Routine offering of HIV testing to hospitalized pediatric patients at university teaching hospital, Lusaka, Zambia: acceptability and feasibility.
Kankasa C, Carter RJ, Briggs N, Bulterys M, Chama E, Cooper ER, Costa C, Spielman E, Katepa-Bwalya M, M'soka T, Ou CY, Abrams EJ. J Acquir Immune Defic Syndr. 2009 Jun 1;51(2):202-8

The difficulties diagnosing infants and children with HIV infection have been cited as barriers to increasing the number of children receiving antiretroviral therapy worldwide. Design: We implemented routine HIV antibody counseling and testing for pediatric patients hospitalized at the University Teaching Hospital, a national reference center, in Lusaka, Zambia. We also introduced HIV DNA polymerase chain reaction (PCR) testing for early infant diagnosis. METHODS: Caregivers/parents of children admitted to the hospital wards were routinely offered HIV counseling and testing for their children. HIV antibody positive (HIV+) children <18 months of age were tested with PCR for HIV DNA. RESULTS: From January 1, 2006, to June 30, 2007, among 15,670 children with unknown HIV status, 13,239 (84.5%) received counseling and 11,571 (87.4%) of those counseled were tested. Overall, 3373 (29.2%) of those tested were seropositive. Seropositivity was associated with younger age: 69.6% of those testing HIV antibody positive were <18 months of age. The proportion of counseled children who were tested increased each quarter from 76.0% in January to March 2006 to 88.2% in April to June 2007 (P < 0.001). From April 2006 to June 2007, 1276 PCR tests were done; 806 (63.2%) were positive. The rate of PCR positivity increased with age from 22% in children <6 weeks of age to 61% at 3-6 months and to 85% at 12-18 months (P < 0.001). CONCLUSIONS: Routine counseling and antibody testing of pediatric inpatients can identify large numbers of HIV-seropositive children in high prevalence settings. The high rate of HIV infection in hospitalized infants and young children also underscores the urgent need for early infant diagnostic capacity in high prevalence settings.
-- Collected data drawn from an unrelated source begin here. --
Definition AnthropicStopReasonPtr (s : string) : option string := Some s.
Definition AnthropicStopReasonString (p : option string) : string :=
  match p with None => "" | Some s => s end.

(** types.go: AnthropicDelta. *)
Record AnthropicDelta := mk_AnthropicDelta {
  ad_Type : string;
  ad_Text : string;
  ad_PartialJSON : string;
  ad_Thinking : string;
  ad_Signature : string;
  ad_StopReason : string;
  ad_StopSequence : option string
}.
#[export] Instance Eta_AnthropicDelta : Eta AnthropicDelta :=
  fun r => mk_AnthropicDelta (ad_Type r) (ad_Text r) (ad_PartialJSON r) (ad_Thinking r)
    (ad_Signature r) (ad_StopReason r) (ad_StopSequence r).
#[export] Instance GoZero_AnthropicDelta : GoZero AnthropicDelta :=
  mk_AnthropicDelta zero zero zero zero zero zero zero.

(** types.go: AnthropicStreamEvent. *)
Record AnthropicStreamEvent := mk_AnthropicStreamEvent {
  ase_Type : string;
  ase_Message : option AnthropicResponse;
  ase_Index : option Z;
  ase_ContentBlock : option AnthropicContentBlock;
  ase_Delta : option AnthropicDelta;
  ase_Usage : option AnthropicUsage
}.
#[export] Instance Eta_AnthropicStreamEvent : Eta AnthropicStreamEvent :=
  fun r => mk_AnthropicStreamEvent (ase_Type r) (ase_Message r) (ase_Index r) (ase_ContentBlock r)
    (ase_Delta r) (ase_Usage r).
#[export] Instance GoZero_AnthropicStreamEvent : GoZero AnthropicStreamEvent :=
  mk_AnthropicStreamEvent zero zero zero zero zero zero.

(** ** OpenAI Responses *)

(** types.go: ResponsesError. *)
Record ResponsesError := mk_ResponsesError {
  rer_Code : string;
  rer_Message : string
}.
#[export] Instance Eta_ResponsesError : Eta ResponsesError :=
  fun r => mk_ResponsesError (rer_Code r) (rer_Message r).
#[export] Instance GoZero_ResponsesError : GoZero ResponsesError :=
  mk_ResponsesError zero zero.

(** types.go: ResponsesIncompleteDetails. *)
Record ResponsesIncompleteDetails := mk_ResponsesIncompleteDetails {
  rid_Reason : string
}.
#[export] Instance Eta_ResponsesIncompleteDetails : Eta ResponsesIncompleteDetails :=
  fun r => mk_ResponsesIncompleteDetails (rid_Reason r).
#[export] Instance GoZero_ResponsesIncompleteDetails : GoZero ResponsesIncompleteDetails :=
  mk_ResponsesIncompleteDetails zero.

(** types.go: ResponsesContentPart. *)
Record ResponsesContentPart := mk_ResponsesContentPart {
  rcp_Type : string;
  rcp_Text : string;
  rcp_ImageURL : string
}.
#[export] Instance Eta_ResponsesContentPart : Eta ResponsesContentPart :=
  fun r => mk_ResponsesContentPart (rcp_Type r) (rcp_Text r) (rcp_ImageURL r).
#[export] Instance GoZero_ResponsesContentPart : GoZero ResponsesContentPart :=
  mk_ResponsesContentPart zero zero zero.

(** types.go: WebSearchAction. *)
Record WebSearchAction := mk_WebSearchAction {
  wsa_Type : string;
  wsa_Query : string
}.
#[export] Instance Eta_WebSearchAction : Eta WebSearchAction :=
  fun r => mk_WebSearchAction (wsa_Type r) (wsa_Query r).
#[export] Instance GoZero_WebSearchAction : GoZero WebSearchAction :=
  mk_WebSearchAction zero zero.

(** types.go: ResponsesSummary. *)
Record ResponsesSummary := mk_ResponsesSummary {
  rs_Type : string;
  rs_Text : string
}.
#[export] Instance Eta_ResponsesSummary : Eta ResponsesSummary :=
  fun r => mk_ResponsesSummary (rs_Type r) (rs_Text r).
#[export] Instance GoZero_ResponsesSummary : GoZero ResponsesSummary :=
  mk_ResponsesSummary zero zero.

(** types.go: ResponsesInputTokensDetails. *)
Record ResponsesInputTokensDetails := mk_ResponsesInputTokensDetails {
  ritd_CachedTokens : Z;
  ritd_AudioTokens : Z;
  ritd_CacheCreationTokens : Z;
  ritd_CacheWriteTokens : Z
}.
#[export] Instance Eta_ResponsesInputTokensDetails : Eta ResponsesInputTokensDetails :=
  fun r => mk_ResponsesInputTokensDetails (ritd_CachedTokens r) (ritd_AudioTokens r)
    (ritd_CacheCreationTokens r) (ritd_CacheWriteTokens r).
#[export] Instance GoZero_ResponsesInputTokensDetails : GoZero ResponsesInputTokensDetails :=
  mk_ResponsesInputTokensDetails zero zero zero zero.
SADC Minimum Standards for Child and Adolescent HIV, TB and Malaria Continuum of Care: 2011-2012
Southern African Development Community: 2012

When Southern African Development Community (SADC) member states signed the SADC Protocol on Health in 2008, they committed themselves to dealing with communicable diseases - particularly HIV, tuberculosis (TB) and malaria - in a harmonised manner. However, until now, the key regional strategic frameworks and minimum standards developed to guide action in the control of these three diseases did not adequately cover children and adolescents. To address this shortcoming, SADC commissioned a regional assessment in the 14 active SADC Member States between October 2011 and July 2012. On the basis of this data, the SADC Secretariat developed the SADC Minimum Standards for Child and Adolescent HIV, TB and Malaria Continuum of Care. It establishes the minimum package of services that member states should have in place to achieve a common response in the region. Because of the bi-directional links between the HIV, TB and malaria and child vulnerability, it is crucial that access to services such as health, education, social and child protection, food security and nutrition and psychosocial services are adequately integrated into this response, as established in the SADC Strategic Framework and Programme of Action for Orphans and Vulnerable Children and Youth.